-- WHAT IS EXPECTED --
Below are some records. Return exactly the lines from the one containing "every configured rule" through the one containing "fold x in Hr, Ht.", both included, and only those.

Saved data entries:

Lemma settled_assigned (rules : list rule) (master : node) t (cfg : rule) :
  In cfg rules → external cfg ∈ ports master →
  ∃ e, lookup_key (external cfg) (proto cfg) (settled rules master t) = [e]
       ∧ e_client e = wan_ip master.
Proof.
  intros Hc Hp. unfold settled.
  rewrite <- (carry_out_adds _ _ (adds_only rules master)).
  destruct (lookup_key_carry_out_adds (add_requests rules master)
              (List.filter
                 (λ e, negb (named_by
                    (delete_requests rules (listed_mappings 0 (map render t))) e)) t)
              (external cfg) (proto cfg) (adds_only rules master))
    as (ip & cl & ds & Hin & Hl).
  { exists (internal cfg), (wan_ip master),
      (description cfg +:+ " (" +:+ hostname master +:+ ")").
    apply list_elem_of_In.
    apply (add_requests_complete rules master cfg);
      [by apply list_elem_of_In|done]. }
  rewrite Hl. eexists. split; [done|]. simpl.
  apply add_requests_inv in Hin as (cfg' & _ & _ & Heq).
  unfold add_request in Heq. by injection Heq as _ _ _ -> _.
Qed.

Lemma settled_unassigned (rules : list rule) (master : node) t (cfg : rule) :
  In cfg rules → external cfg ∉ ports master →
  lookup_key (external cfg) (proto cfg) (settled rules master t) = [].
Proof.
  intros Hc Hp. unfold settled, lookup_key. rewrite List.filter_app.
  rewrite !filter_filter.
  rewrite (filter_none _ t), (filter_none _ (carry_out _ [])); [done|..].
  - intros e He. apply not_true_is_false. intros Hk.
    destruct (carry_out_elem _ _ _ He) as [[]|Hq].
    apply add_requests_inv in Hq as (cfg' & _ & Hp' & Heq).
    unfold add_request in Heq. injection Heq as Hport _ _ _ _.
    apply has_key_spec in Hk as [Hk _]. apply Hp.
    rewrite <- Hk, Hport. exact Hp'.
  - intros e He.
    destruct (has_key (external cfg) (proto cfg) e) eqn:Hk;
      [|by rewrite !andb_false_r].
    by rewrite (configured_key_deleted rules t cfg e Hc He Hk).
Qed.

(** Against a router that lists its whole table, a reconciliation
    whose fuel exceeds the length of the table and whose removes and adds
    were all answered with status 200 returns, and leaves a table in which
    every configured rule whose external port is among the ports of the new
    master has exactly one mapping under its (external port, protocol), with
    the WAN address of the master as its client, and every other configured
    rule has no mapping under its key. *)
Theorem reconciliation_installs_master_rules
    (rules : list rule) (master : node) d (fuel : nat) :
  (length (table d) < fuel)%nat →
  let x := update_for_master post rules fuel master d in
  Forall (λ ev, is_get ev = false → ev_ok ev = true) (trace_of x) →
  (∃ b, result_of x = Returned b)
  ∧ (∀ cfg, cfg ∈ rules → external cfg ∈ ports master →
            ∃ e, lookup_key (external cfg) (proto cfg) (table (state_of x))
                 = [e]
                 ∧ e_client e = wan_ip master)
  ∧ (∀ cfg, cfg ∈ rules → external cfg ∉ ports master →
            lookup_key (external cfg) (proto cfg) (table (state_of x)) = []).
Proof.
  intros Hf x Hall.
  destruct (router_run_ok rules fuel master d Hf Hall) as [Hr Ht].
  fold x in Hr, Ht. rewrite Ht. repeat split; [done|..].
  - intros cfg Hc%list_elem_of_In Hp. by apply settled_assigned.
  - intros cfg Hc%list_elem_of_In Hp. by apply settled_unassigned.
Qed.

Lemma settled_settled (rules : list rule) (master : node) t :
  settled rules master (settled rules master t) = settled rules master t.
Proof.
  set (adds := add_requests rules master).
  set (U := carry_out adds []).
  set (X := List.filter (λ e, negb (named_by adds e))
              (List.filter
                 (λ e, negb (named_by
                    (delete_requests rules (listed_mappings 0 (map render t))) e))
                 t)).
  assert (settled rules master t = X ++ U) as Hs by done.
  rewrite Hs. unfold settled at 1. fold adds U. f_equal.
  rewrite !List.filter_app.
  assert (∀ e, In e U → named_by adds e = true) as HU.
  { intros e He. destruct (carry_out_elem _ _ _ He) as [[]|Hq].
    unfold named_by. apply existsb_exists. eexists. split; [exact Hq|].
    simpl. by apply has_key_spec. }
  assert (∀ e, In e X → named_by adds e = false) as HXA.
  { intros e [_ He]%List.filter_In. by apply negb_true_iff. }
  assert (∀ e, In e X →
               named_by (delete_requests rules
                           (listed_mappings 0 (map render (X ++ U)))) e = false)
    as HXD.
  { intros e He. apply not_true_is_false.
    intros (cfg & Hc & Hk)%deleted_key_configured.
    apply List.filter_In in He as [He _].
    apply List.filter_In in He as [He Hn].
    by rewrite (configured_key_deleted rules t cfg e Hc He Hk) in Hn. }
  rewrite (filter_all _ X), (filter_all _ X).
  - rewrite (filter_none _ (List.filter _ U)); [by rewrite app_nil_r|].
    intros e [He _]%List.filter_In. by rewrite (HU e He).
  - intros e He. by rewrite (HXA e He).
  - intros e He. by rewrite (HXD e He).
Qed.

(** C2.  Against the router, two reconciliations in a row for the same
    master, each with fuel above the length of the table it finds and with
    every remove and add answered with status 200, leave the same table as
    the first of them alone. *)
Theorem reconciliation_idempotent
    (rules : list rule) (master : node) d (fuel1 fuel2 : nat) :
  let x1 := update_for_master post rules fuel1 master d in
  let x2 := update_for_master post rules fuel2 master (state_of x1) in
  (length (table d) < fuel1)%nat →
  (length (table (state_of x1)) < fuel2)%nat →
  Forall (λ ev, is_get ev = false → ev_ok ev = true) (trace_of x1) →
  Forall (λ ev, is_get ev = false → ev_ok ev = true) (trace_of x2) →
  (∃ b1 b2, result_of x1 = Returned b1 ∧ result_of x2 = Returned b2)
  ∧ table (state_of x2) = table (state_of x1).
Proof.
  intros x1 x2 Hf1 Hf2 Hall1 Hall2.
  destruct (router_run_ok rules fuel1 master d Hf1 Hall1) as [[b1 Hr1] Ht1].
  destruct (router_run_ok rules fuel2 master (state_of x1) Hf2 Hall2)
    as [[b2 Hr2] Ht2].
  fold x1 in Hr1, Ht1. fold x2 in Hr2, Ht2. split; [by exists b1, b2|].
  by rewrite Ht2, Ht1, settled_settled.
Qed.

End Router.

(** ** The theorems on the scenarios *)

Lemma get_port_mappings_terminates_witness :
  let d := Fritz.State Scenario.routerA [] in
  let ess := map Fritz.render Scenario.routerA in
  answers_listing Fritz.post d 0 ess d (Fritz.fault "713")
  ∧ ends_listing (Fritz.fault "713") = true
  ∧ (length ess < 3)%nat
  ∧ ∃ tr,
      get_port_mappings Fritz.post 3 d
      = (d, tr, Returned (imap (λ i es, parse_mapping es i) ess))
      ∧ map fst tr = map GetGenericPortMappingEntry (seq 0 (S (length ess)))
      ∧ map snd tr
        = map (λ es, Reply (Response 200 (Some es))) ess ++ [Fritz.fault "713"].
Proof.
  cbv zeta.
  assert (answers_listing Fritz.post (Fritz.State Scenario.routerA []) 0
            (map Fritz.render Scenario.routerA)
            (Fritz.State Scenario.routerA []) (Fritz.fault "713")) as Ha.
  { simpl. eexists. split; [reflexivity|]. eexists. split; reflexivity. }
  assert (length (map Fritz.render Scenario.routerA) < 3)%nat as Hf
    by (simpl; lia).
  repeat split; [exact Ha|exact Hf|].
  exact (get_port_mappings_terminates Fritz.post _ _ _ _ 3%nat Ha eq_refl Hf).
Defined.

Lemma reconciliation_installs_master_rules_witness :
  let d := Fritz.State Scenario.routerA [] in
  let x := update_for_master Fritz.post Scenario.rules 3 Scenario.nodeB d in
  (length (Fritz.table d) < 3)%nat
  ∧ Forall (λ ev, is_get ev = false → ev_ok ev = true) (trace_of x)
  ∧ (∃ b, result_of x = Returned b)
  ∧ (∀ cfg, cfg ∈ Scenario.rules → external cfg ∈ ports Scenario.nodeB →
        ∃ e, Fritz.lookup_key (external cfg) (proto cfg)
               (Fritz.table (state_of x)) = [e]
             ∧ Fritz.e_client e = wan_ip Scenario.nodeB)
  ∧ (∀ cfg, cfg ∈ Scenario.rules → external cfg ∉ ports Scenario.nodeB →
        Fritz.lookup_key (external cfg) (proto cfg)
          (Fritz.table (state_of x)) = []).
Proof.
  cbv zeta.
  assert (length (Fritz.table (Fritz.State Scenario.routerA [])) < 3)%nat as Hf
    by (simpl; lia).
  assert (Forall (λ ev, is_get ev = false → ev_ok ev = true)
            (trace_of (update_for_master Fritz.post Scenario.rules 3
                         Scenario.nodeB (Fritz.State Scenario.routerA []))))
    as Hall by compute_done.
  split; [exact Hf|]. split; [exact Hall|].
  exact (reconciliation_installs_master_rules Scenario.rules Scenario.nodeB
           (Fritz.State Scenario.routerA []) 3%nat Hf Hall).
Defined.

Lemma reconciliation_idempotent_witness :
  let d := Fritz.State Scenario.routerA [] in
  let x1 := update_for_master Fritz.post Scenario.rules 3 Scenario.nodeB d in
  let x2 := update_for_master Fritz.post Scenario.rules 3 Scenario.nodeB
              (state_of x1) in
  (length (Fritz.table d) < 3)%nat
  ∧ (length (Fritz.table (state_of x1)) < 3)%nat
  ∧ Forall (λ ev, is_get ev = false → ev_ok ev = true) (trace_of x1)
  ∧ Forall (λ ev, is_get ev = false → ev_ok ev = true) (trace_of x2)
  ∧ (∃ b1 b2, result_of x1 = Returned b1 ∧ result_of x2 = Returned b2)
  ∧ Fritz.table (state_of x2) = Fritz.table (state_of x1).
Proof.
  cbv zeta.
  assert (length (Fritz.table (Fritz.State Scenario.routerA [])) < 3)%nat as Hf1
    by (simpl; lia).
  assert (length (Fritz.table
            (state_of (update_for_master Fritz.post Scenario.rules 3
                         Scenario.nodeB (Fritz.State Scenario.routerA [])))) < 3)%nat
    as Hf2 by (vm_compute; lia).
  assert (Forall (λ ev, is_get ev = false → ev_ok ev = true)
            (trace_of (update_for_master Fritz.post Scenario.rules 3
                         Scenario.nodeB (Fritz.State Scenario.routerA []))))
    as Hall1 by compute_done.
  assert (Forall (λ ev, is_get ev = false → ev_ok ev = true)
            (trace_of (update_for_master Fritz.post Scenario.rules 3 Scenario.nodeB
               (state_of (update_for_master Fritz.post Scenario.rules 3
                            Scenario.nodeB (Fritz.State Scenario.routerA []))))))
    as Hall2 by compute_done.
  split; [exact Hf1|]. split; [exact Hf2|].
  split; [exact Hall1|]. split; [exact Hall2|].
  exact (reconciliation_idempotent Scenario.rules Scenario.nodeB
           (Fritz.State Scenario.routerA []) 3%nat 3%nat Hf1 Hf2 Hall1 Hall2).
Defined.

(** The partial failure of the specification: of the four adds two are
    refused; the run still posts four removes and four adds and returns
    [True], and the table holds the two mappings that were added. *)
Example partial_failure_run :
  let x := update_for_master Fritz.post Scenario.four_rules 5 Scenario.nodeC
             Scenario.stale_router in
  result_of x = Returned true
  ∧ map (λ ev, (ev.1, ev_ok ev)) (List.filter (λ ev, negb (is_get ev)) (trace_of x))
    = [ (DeletePortMapping 443 TCP, true); (DeletePortMapping 8443 TCP, true);
        (DeletePortMapping 80 TCP, true); (DeletePortMapping 51820 UDP, true);
        (AddPortMapping 443 TCP 443 "192.168.178.4" "HTTPS-Server (PC-192-178-4)", true);
        (AddPortMapping 8443 TCP 8443 "192.168.178.4" "HTTPS-Alt (PC-192-178-4)", false);
        (AddPortMapping 80 TCP 80 "192.168.178.4" "HTTP (PC-192-178-4)", true);
        (AddPortMapping 51820 UDP 51820 "192.168.178.4"
           "Wireguard VPN (PC-192-178-4)", false) ]
  ∧ Fritz.table (state_of x)
    = [ Fritz.Entry 443 TCP 443 "192.168.178.4" "HTTPS-Server (PC-192-178-4)";
        Fritz.Entry 80 TCP 80 "192.168.178.4" "HTTP (PC-192-178-4)" ].
Proof. vm_compute. repeat split. Qed.

Lemma partial_failures_contained_witness :
  let d := Scenario.stale_router in
  let current := listed_mappings 0 (map Fritz.render (Fritz.table d)) in
  let x := update_for_master Fritz.post Scenario.four_rules 5 Scenario.nodeC d in
  result_of (get_port_mappings Fritz.post 5 d) = Returned current
  ∧ Forall (λ e, e.2 ≠ NoReply) (trace_of x)
  ∧ ∃ td ta,
      trace_of x = trace_of (get_port_mappings Fritz.post 5 d) ++ td ++ ta
      ∧ map fst td = delete_requests Scenario.four_rules current
      ∧ map fst ta = add_requests Scenario.four_rules Scenario.nodeC
      ∧ (∀ cfg m, cfg ∈ Scenario.four_rules → m ∈ current →
                  matches cfg m = true →
                  DeletePortMapping (external cfg) (proto cfg) ∈ map fst td)
      ∧ (∀ cfg, cfg ∈ Scenario.four_rules →
                external cfg ∈ ports Scenario.nodeC →
                add_request Scenario.nodeC cfg ∈ map fst ta)
      ∧ ∃ b, result_of x = Returned b
             ∧ (b = true ↔ ∃ e, e ∈ ta ∧ ev_ok e = true).
Proof.
  cbv zeta.
  assert (result_of (get_port_mappings Fritz.post 5 Scenario.stale_router)
          = Returned (listed_mappings 0
                        (map Fritz.render (Fritz.table Scenario.stale_router))))
    as Hg by (by rewrite router_listing by (simpl; lia)).
  assert (Forall (λ e : event, e.2 ≠ NoReply)
            (trace_of (update_for_master Fritz.post Scenario.four_rules 5
                         Scenario.nodeC Scenario.stale_router))) as Hall.
  { vm_compute. repeat (constructor; [discriminate|]). constructor. }
  split; [exact Hg|]. split; [exact Hall|].
  exact (partial_failures_contained Fritz.post Scenario.four_rules 5%nat
           Scenario.nodeC Scenario.stale_router _ Hg Hall).
Defined.

(** The detection on the scenarios. *)
Example detection_prefers_status :
  check_opnsense_master Scenario.nodes Scenario.envB_master
  = (Some Scenario.nodeB,
     [Queried "10.1.1.3"; Queried "10.1.1.4"; Master "10.1.1.4"]).
Proof. reflexivity. Qed.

-- EXERCISE OUTPUT --
    every configured rule whose external port is among the ports of the new
    master has exactly one mapping under its (external port, protocol), with
    the WAN address of the master as its client, and every other configured
    rule has no mapping under its key. *)
Theorem reconciliation_installs_master_rules
    (rules : list rule) (master : node) d (fuel : nat) :
  (length (table d) < fuel)%nat →
  let x := update_for_master post rules fuel master d in
  Forall (λ ev, is_get ev = false → ev_ok ev = true) (trace_of x) →
  (∃ b, result_of x = Returned b)
  ∧ (∀ cfg, cfg ∈ rules → external cfg ∈ ports master →
            ∃ e, lookup_key (external cfg) (proto cfg) (table (state_of x))
                 = [e]
                 ∧ e_client e = wan_ip master)
  ∧ (∀ cfg, cfg ∈ rules → external cfg ∉ ports master →
            lookup_key (external cfg) (proto cfg) (table (state_of x)) = []).
Proof.
  intros Hf x Hall.
  destruct (router_run_ok rules fuel master d Hf Hall) as [Hr Ht].
  fold x in Hr, Ht. rewrite Ht. repeat split; [done|..].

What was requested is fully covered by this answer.